T calculates a vector (a1,a2,......an) in which each digit is a floating-point number (0,1) representing the proportion of the content in Y that is changed by x;
c is also a vector (a1,a2,......an), where each digit is also a floating-point number (0,1), which represents the proportion of Y in the content of x itself;
(For simplicity's sake, sometimes a c=1−t, 1 represents a vector with a dimension and a T. From the formula we need to be aware that, since it is dot, when C (X,WC) takes 1−t (X,WT) then X,y,h (X,WH), T (X,WT) must be the same dimension. If we want to change the dimension of x from A to B, one method is to take the zero-padding and the down sampling method, or introduce a transformation matrix with a dimension of a*b, so that each time multiply the matrix.

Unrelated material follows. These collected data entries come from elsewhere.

(* ===== verification/Drain.v ===== *)
(** * The drain of the write-ahead log

    [crates/exocortex-client/src/drain.rs]: entries written offline are rebuilt into batches, signed
    afresh, submitted in the order of their local LSNs, and marked by what the service answers.  The
    service is the interface [Backend] of Session.v; the bearer token, which the header of a call carries
    when it is a valid metadata value, does not change what is sent. *)

From stdpp Require Import pretty strings.
From S2P Require Import Prelude Ids Kernel Packs Ontology StorageTypes Wire Entities IngestTypes.
From S2P Require Import IngestService Registration Split LocalRules Session Wal.

(* SRC crates/exocortex-client/src/drain.rs 20-21 PRODUCER_ID *)
Definition PRODUCER_ID : string := "session-wrapup".

(* SRC crates/exocortex-client/src/drain.rs 23-34 DrainReport *)
Record DrainReport := mkDrainReport {
  attempted : Z;
  synced : Z;
  failed : Z;
  still_pending : Z;
}.
Definition DrainReport_default : DrainReport := mkDrainReport 0 0 0 0.
Definition count_attempted (r : DrainReport) : DrainReport :=
  let '(mkDrainReport a s f p) := r in mkDrainReport (a + 1) s f p.
Definition count_synced (r : DrainReport) : DrainReport :=
  let '(mkDrainReport a s f p) := r in mkDrainReport a (s + 1) f p.
Definition count_failed (r : DrainReport) : DrainReport :=
  let '(mkDrainReport a s f p) := r in mkDrainReport a s (f + 1) p.
Definition count_pending (r : DrainReport) : DrainReport :=
  let '(mkDrainReport a s f p) := r in mkDrainReport a s f (p + 1).

(** ** Batch ids *)

(* SRC crates/exocortex-client/src/drain.rs 276-287 BatchIdDraft *)
Class BatchIdDraft (D : Type) := {
  bd_draft_key : D → string;
  bd_memory_type : D → string;
  bd_title : D → string;
  bd_content : D → string;
  bd_visibility : D → Z;
  bd_tags : D → list string;
}.
(* SRC crates/exocortex-client/src/drain.rs 289-296 BatchIdEdge *)
Class BatchIdEdge (E : Type) := {
  be_source_key : E → string;
  be_to_memory_id : E → string;
  be_to_draft_key : E → string;
  be_kind : E → string;
  be_strength : E → f32;
}.

#[export] Instance wire_draft_id : BatchIdDraft PbMemoryDraft := {|
  bd_draft_key := pm_draft_key; bd_memory_type := pm_memory_type; bd_title := pm_title;
  bd_content := pm_content; bd_visibility := pm_visibility; bd_tags := pm_tags;
|}.
#[export] Instance wire_edge_id : BatchIdEdge PbRelationshipDraft := {|
  be_source_key := pd_from_draft_key; be_to_memory_id := pd_to_memory_id; be_to_draft_key := pd_to_draft_key;
  be_kind := pd_kind; be_strength := pd_strength;
|}.

(** The drafts a tool call carries before they have wire form. *)
(* SRC crates/exocortex-ops/src/preflight.rs 17-34 PreflightMemoryDraft *)
Record PreflightMemoryDraft := mkPreflightDraft {
  pf_draft_key : string;
  pf_memory_type : string;
  pf_title : string;
  pf_content : string;
  pf_visibility : string;
  pf_tags : list string;
}.
(* SRC crates/exocortex-ops/src/preflight.rs 36-52 PreflightEdgeHint *)
Record PreflightEdgeHint := mkPreflightEdge {
  pe_from_draft_key : string;
  pe_to_draft_key : string;
  pe_to_memory_id : string;
  pe_kind : string;
  pe_strength : f32;
}.

(* SRC crates/exocortex-client/src/drain.rs 337-348 visibility_discriminant *)
Definition visibility_discriminant (label : string) : Z :=
  let label := str_to_lowercase label in
  if String.eqb label "private" then 0 else if String.eqb label "project" then 1
  else if String.eqb label "team" then 2 else if String.eqb label "org" then 3 else -1.

#[export] Instance preflight_draft_id : BatchIdDraft PreflightMemoryDraft := {|
  bd_draft_key := pf_draft_key; bd_memory_type := pf_memory_type; bd_title := pf_title;
  bd_content := pf_content; bd_visibility d := visibility_discriminant (pf_visibility d); bd_tags := pf_tags;
|}.
#[export] Instance preflight_edge_id : BatchIdEdge PreflightEdgeHint := {|
  be_source_key := pe_from_draft_key; be_to_memory_id := pe_to_memory_id; be_to_draft_key := pe_to_draft_key;
  be_kind := pe_kind; be_strength := pe_strength;
|}.

Section ids.
Context `{Blake3} {D E : Type} `{BatchIdDraft D, BatchIdEdge E}.

Definition draft_preimage (d : D) : list Z :=
  as_bytes (bd_draft_key d) ++ [30] ++ as_bytes (bd_memory_type d) ++ [30] ++ as_bytes (bd_title d) ++ [30] ++
  as_bytes (bd_content d) ++ [30] ++ le_bytes 4 (wrap 32 (bd_visibility d)) ++
  (bd_tags d ≫= λ t, as_bytes t ++ [31]) ++ [30].
Definition edge_preimage (r : E) : list Z :=
  as_bytes (be_source_key r) ++ [30] ++ as_bytes (be_to_memory_id r) ++ [30] ++
  as_bytes (be_to_draft_key r) ++ [30] ++ as_bytes (be_kind r) ++ [30] ++
  le_bytes 4 (f32_to_bits (be_strength r)).

(* SRC crates/exocortex-client/src/drain.rs 389-429 content_batch_id *)
Definition content_batch_id (session_id : string) (drafts : list D) (rels : list E) : string :=
  hex (blake3 (as_bytes session_id ++ (drafts ≫= draft_preimage) ++ (rels ≫= edge_preimage))).
End ids.

(* SRC crates/exocortex-client/src/drain.rs 431-439 hex16 *)
Definition hex16 (b : list Z) : string := hex b.

(** ** Rebuilding a batch *)

(** Collecting, stopped by the first error, or by an index out of bounds. *)
Fixpoint try_collect {A B E} (f : A → option (result B E)) (l : list A) : option (result (list B) E) :=
  match l with
  | [] => Some (Ok [])
  | x :: l =>
      match f x with
      | None => None
      | Some (Err e) => Some (Err e)
      | Some (Ok y) =>
          match try_collect f l with
          | Some (Ok ys) => Some (Ok (y :: ys))
          | r => r
          end
      end
  end.

Section rebuild.
Context `{Blake3} (o : Ontology) (fingerprint : list Z) (org_id : string).

Definition wire_draft (entry : WalEntry) (i : nat) (d : MemoryDraft) : option (result PbMemoryDraft string) :=
  match memory_type_names o !! Z.to_nat (d_memory_type d) with
  | None => Some (Err ("memory type id " +:+ pretty (d_memory_type d) +:+ " no longer resolves"))
  | Some label =>
      match we_draft_keys entry !! i, we_memory_ids entry !! i with
      | Some key, Some id => Some (Ok {|
          pm_draft_key := key;
          pm_id := hex16 (mid_bytes id);
          pm_memory_type := label;
          pm_title := d_title d;
          pm_content := d_content d;
          pm_tags := default [] (we_tags entry !! i);
          pm_visibility := vis_u8 (d_visibility d);
          pm_valid_from := None;
          pm_valid_until := None;
          pm_external_key := None;
          pm_rights := None;
        |})
      | _, _ => None
      end
  end.

(** [entry.memory_ids.iter().position(..)]. *)
Definition position (id : MemoryId) (ids : list MemoryId) : option nat :=
  fst <$> list_find (λ x, x = id) ids.

Definition wire_edge (entry : WalEntry) (i : nat) (d : MemoryDraft) (hint : EdgeHint)
    : option (result (option PbRelationshipDraft) string) :=
  match position (eh_to hint) (we_memory_ids entry) with
  | None => Some (Ok None)
  | Some to_pos =>
      match kinds_by_id o !! eh_kind hint with
      | None => Some (Err ("kind id RelKindId(" +:+ pretty (kind_val (eh_kind hint)) +:+ ") no longer resolves"))
      | Some k =>
          match we_memories entry !! to_pos, we_draft_keys entry !! i, we_draft_keys entry !! to_pos with
          | Some to, Some from_key, Some to_key => Some (Ok (Some {|
              pd_from_draft_key := from_key;
              pd_to_draft_key := to_key;
              pd_kind := display_name k;
              pd_strength := default f32_zero (eh_strength hint);
              pd_confidence := default (f32_hundredths 80) (eh_confidence hint);
              pd_context := "";
              pd_visibility := vis_u8 (relationship_visibility (d_visibility d) (d_visibility to));
              pd_to_memory_id := "";
            |}))
          | _, _, _ => None
          end
      end
  end.

(** Every hint of every draft, with the draft's index. *)
Definition indexed_hints (entry : WalEntry) : list (nat * MemoryDraft * EdgeHint) :=
  imap (λ i d, (i, d)) (we_memories entry) ≫= λ p, pair p <$> d_edge_hints p.2.

(** [None] is an index out of bounds: ids or keys that are not parallel to the drafts. *)
(* SRC crates/exocortex-client/src/drain.rs 177-274 rebuild_batch *)
Definition rebuild_batch (entry : WalEntry) : option (result PbIngestBatch string) :=
  let n := length (we_memories entry) in
  let keys := we_draft_keys entry in
  if negb (length keys =? n)%nat
  then Some (Err ("entry " +:+ pretty (we_local_lsn entry) +:+ " carries " +:+ pretty (length keys) +:+
                  " draft keys for " +:+ pretty n +:+ " memories"))
  else
    match try_collect (λ p, wire_draft entry p.1 p.2) (imap (λ i d, (i, d)) (we_memories entry)) with
    | None => None
    | Some (Err e) => Some (Err e)
    | Some (Ok drafts) =>
        match try_collect (λ p, wire_edge entry p.1.1 p.1.2 p.2) (indexed_hints entry) with
        | None => None
        | Some (Err e) => Some (Err e)
        | Some (Ok rels) =>
            let rels := omap (λ r, r) rels in
            Some (Ok {|
              pb_org_id := org_id;
              pb_source_uri := "session://" +:+ we_session_id entry;
              pb_producer_id := PRODUCER_ID;
              pb_batch_id := if String.eqb (we_batch_id entry) "" then content_batch_id (we_session_id entry) drafts rels
                             else we_batch_id entry;
              pb_mapping_version := "session-wrapup:1.0.0";
              pb_ontology_fingerprint := fingerprint;
              pb_ceiling := 3;
              pb_checksum := "";
              pb_observed_at := None;
              pb_recorded_at := None;
              pb_snapshot := None;
              pb_memories := drafts;
              pb_relationships := rels;
              pb_producer := Some (mkPbProducer "" "" "" [] None);
            |})
        end
    end.
End rebuild.

(** ** The pass *)

(* SRC crates/exocortex-client/src/drain.rs 168-175 rank *)
Definition rank (d : Disposition) : Z :=
  match d with Success => 0 | Retry => 1 | Permanent => 2 | FatalCode => 3 end.

(** The worst disposition of the rejected rows, the first of them on a tie. *)
Definition worse (worst : Disposition) (row : RejectRow) : Disposition :=
  let d := classify (reject_of (rr_code row)) in if rank worst <? rank d then d else worst.
Definition worst_of (rows : list RejectRow) : Disposition := foldl worse Success rows.

(** What an ack makes of an entry. *)
Inductive Verdict := Delivered (backend_lsn : Z) | Again | Refused.
Definition verdict (ack : IngestAck) : Verdict :=
  if 0 <? ia_accepted ack then Delivered (if 0 <? ia_assigned_lsn ack then ia_assigned_lsn ack else 0)
  else match worst_of (rejections ack) with
       | Success => Delivered (ia_assigned_lsn ack)
       | Retry => Again
       | Permanent | FatalCode => Refused
       end.

Section drain.
Context `{Blake3, Hmac, WalJson}.
Context `{Message PbIngestBatch batch_ok, Message PbMemoryDraft memory_draft_ok}.
Context `{Message PbRelationshipDraft relationship_draft_ok, Message PbSnapshotInfo snapshot_info_ok}.
Context `{Message PbRegisterSource registration_ok}.
Context {B : Type} `{Backend B}.
Context (hmac_key fingerprint : list Z) (org_id : string) (o : Ontology) (node_id : string).

(** The result of a mark is dropped. *)
(* SRC crates/exocortex-client/src/drain.rs 120-166 settle *)
Definition settle (entry : WalEntry) (ack : IngestAck) (W : Wal) (report : DrainReport) : Wal * DrainReport :=
  match verdict ack with
  | Delivered backend_lsn => ((mark_synced (we_local_lsn entry) backend_lsn W).1, count_synced report)
  | Again => (W, count_pending report)
  | Refused => ((mark_failed (we_local_lsn entry) W).1, count_failed report)
  end.

(** The registration that precedes a submission. *)
Definition drain_registration (batch : PbIngestBatch) : PbRegisterSource :=
  sign_registration hmac_key (mkPbRegisterSource org_id (pb_source_uri batch) (pb_producer_id batch)
    (pb_ceiling batch) "session" (Some (mkPbProducer node_id "" "" [] None)) 1 None None).

(** How an entry leaves the pass: on to the next one, the end of the pass, or a panic. *)
Inductive Flow := Continue | Stop | Panic.

Definition drain_entry (entry : WalEntry) (W : Wal) (b : B) (report : DrainReport) : Wal * B * DrainReport * Flow :=
  let report := count_attempted report in
  match rebuild_batch o fingerprint org_id entry with
  | None => (W, b, report, Panic)
  | Some (Err _) => ((mark_failed (we_local_lsn entry) W).1, b, count_failed report, Continue)
  | Some (Ok batch) =>
      match rpc_register_source (drain_registration batch) b with
      | (b, Err _) => (W, b, count_pending report, Continue)
      | (b, Ok _) =>
          match rpc_submit (prepare_batch hmac_key batch) b with
          | (b, Ok ack) => let '(W, report) := settle entry ack W report in (W, b, report, Continue)
          | (b, Err _) => (W, b, count_pending report, Stop)
          end
      end
  end.

Fixpoint drain_entries (entries : list WalEntry) (W : Wal) (b : B) (report : DrainReport)
    : Wal * B * option DrainReport :=
  match entries with
  | [] => (W, b, Some report)
  | entry :: entries =>
      match drain_entry entry W b report with
      | (W, b, report, Continue) => drain_entries entries W b report
      | (W, b, report, Stop) => (W, b, Some report)
      | (W, b, _, Panic) => (W, b, None)
      end
  end.

(** [None] in the answer is the panic. *)
(* SRC crates/exocortex-client/src/drain.rs 36-118 drain_once *)
Definition drain_once (W : Wal) (b : B) : Wal * B * option (result DrainReport WalError) :=
  match pending_entries W with
  | Err e => (W, b, Some (Err e))
  | Ok entries =>
      let '(W, b, report) := drain_entries entries W b DrainReport_default in (W, b, Ok <$> report)
  end.

(** How the passes of a drain end: nothing is left to retry, the log cannot be read, a pass panics, or the
    process ends during a pause. *)
Inductive Drained := Quiescent | Unreadable | Panicked | Interrupted.

(** One pass for the start and one after each pause; [others] is what becomes of the log and the service
    during the pauses. *)
(* SRC crates/exocortex-client/src/drain.rs 441-487 drain_all *)
Fixpoint drain_all (others : list (Wal * B → Wal * B)) (W : Wal) (b : B) : Wal * B * Drained :=
  match drain_once W b with
  | (W, b, None) => (W, b, Panicked)
  | (W, b, Some (Ok report)) =>
      if (attempted report =? 0) || (still_pending report =? 0) then (W, b, Quiescent)
      else match others with
           | [] => (W, b, Interrupted)
           | f :: others => let '(W, b) := f (W, b) in drain_all others W b
           end
  | (W, b, Some (Err _)) =>
      match others with
      | [] => (W, b, Interrupted)
      | f :: others =>
          let '(W, b) := f (W, b) in
          match pending_count W with
          | Ok n => if n =? 0 then (W, b, Quiescent) else drain_all others W b
          | Err _ => (W, b, Unreadable)
          end
      end
  end.
End drain.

It mainly solves the problem of training convergence of multilayer depth neural network, even though many layers can be trained by simple method, such as backpropogation, to ensure the convergence within reasonable iterative range, and traditional network is difficult to guarantee convergence. As shown in the following illustration:

When the network is very deep, the network that uses highway is more easy to converge.

In the original text said:
A highway layer can smoothly vary its behavior between it plain layer and that's a layer which simply its I Nputs through.
In other words, highway is to let the input data part of the transformation, the other part directly through, equivalent to the overall effect in the two selected a balance.

In a broad sense, highway is more like a thought, it can be used not only in a fully connected network, but also in convolution neural network, the original said: "Convolutional highway layers are constructed to Fully connected layers. Weight-sharing and local receptive fields are utilized for both H and T transforms. We use zero-padding to ensure this block state and transform gate feature maps are the same size as the input.

In fact, both the deep residual network and the highway network can allow some of the data to skip some of the transformation layers, and go directly to the back of the layer, but the highway network needs a weight to control the amount of data directly through each time, and the depth of residual network directly let a part of the data through to the back. From a large number of experiments, I feel that these two networks only in a very deep scene in order to play a "power", if the network layer is relatively shallow, the reluctance to use these two structures is difficult to get good results.

Contact Us

The content source of this page is from Internet, which doesn't represent Alibaba Cloud's opinion; products and services mentioned on that page don't have any relationship with Alibaba Cloud. If the content of the page makes you feel confusing, please write us an email, we will handle the problem within 5 days after receiving your email.

If you find any instances of plagiarism from the community, please send an email to: info-contact@alibabacloud.com and provide relevant evidence. A staff member will contact you within 5 working days.

A Free Trial That Lets You Build Big!

Start building with 50+ products and up to 12 months usage for Elastic Compute Service

  • Sales Support

    1 on 1 presale consultation

  • After-Sales Support

    24/7 Technical Support 6 Free Tickets per Quarter Faster Response

  • Alibaba Cloud offers highly flexible support services tailored to meet your exact needs.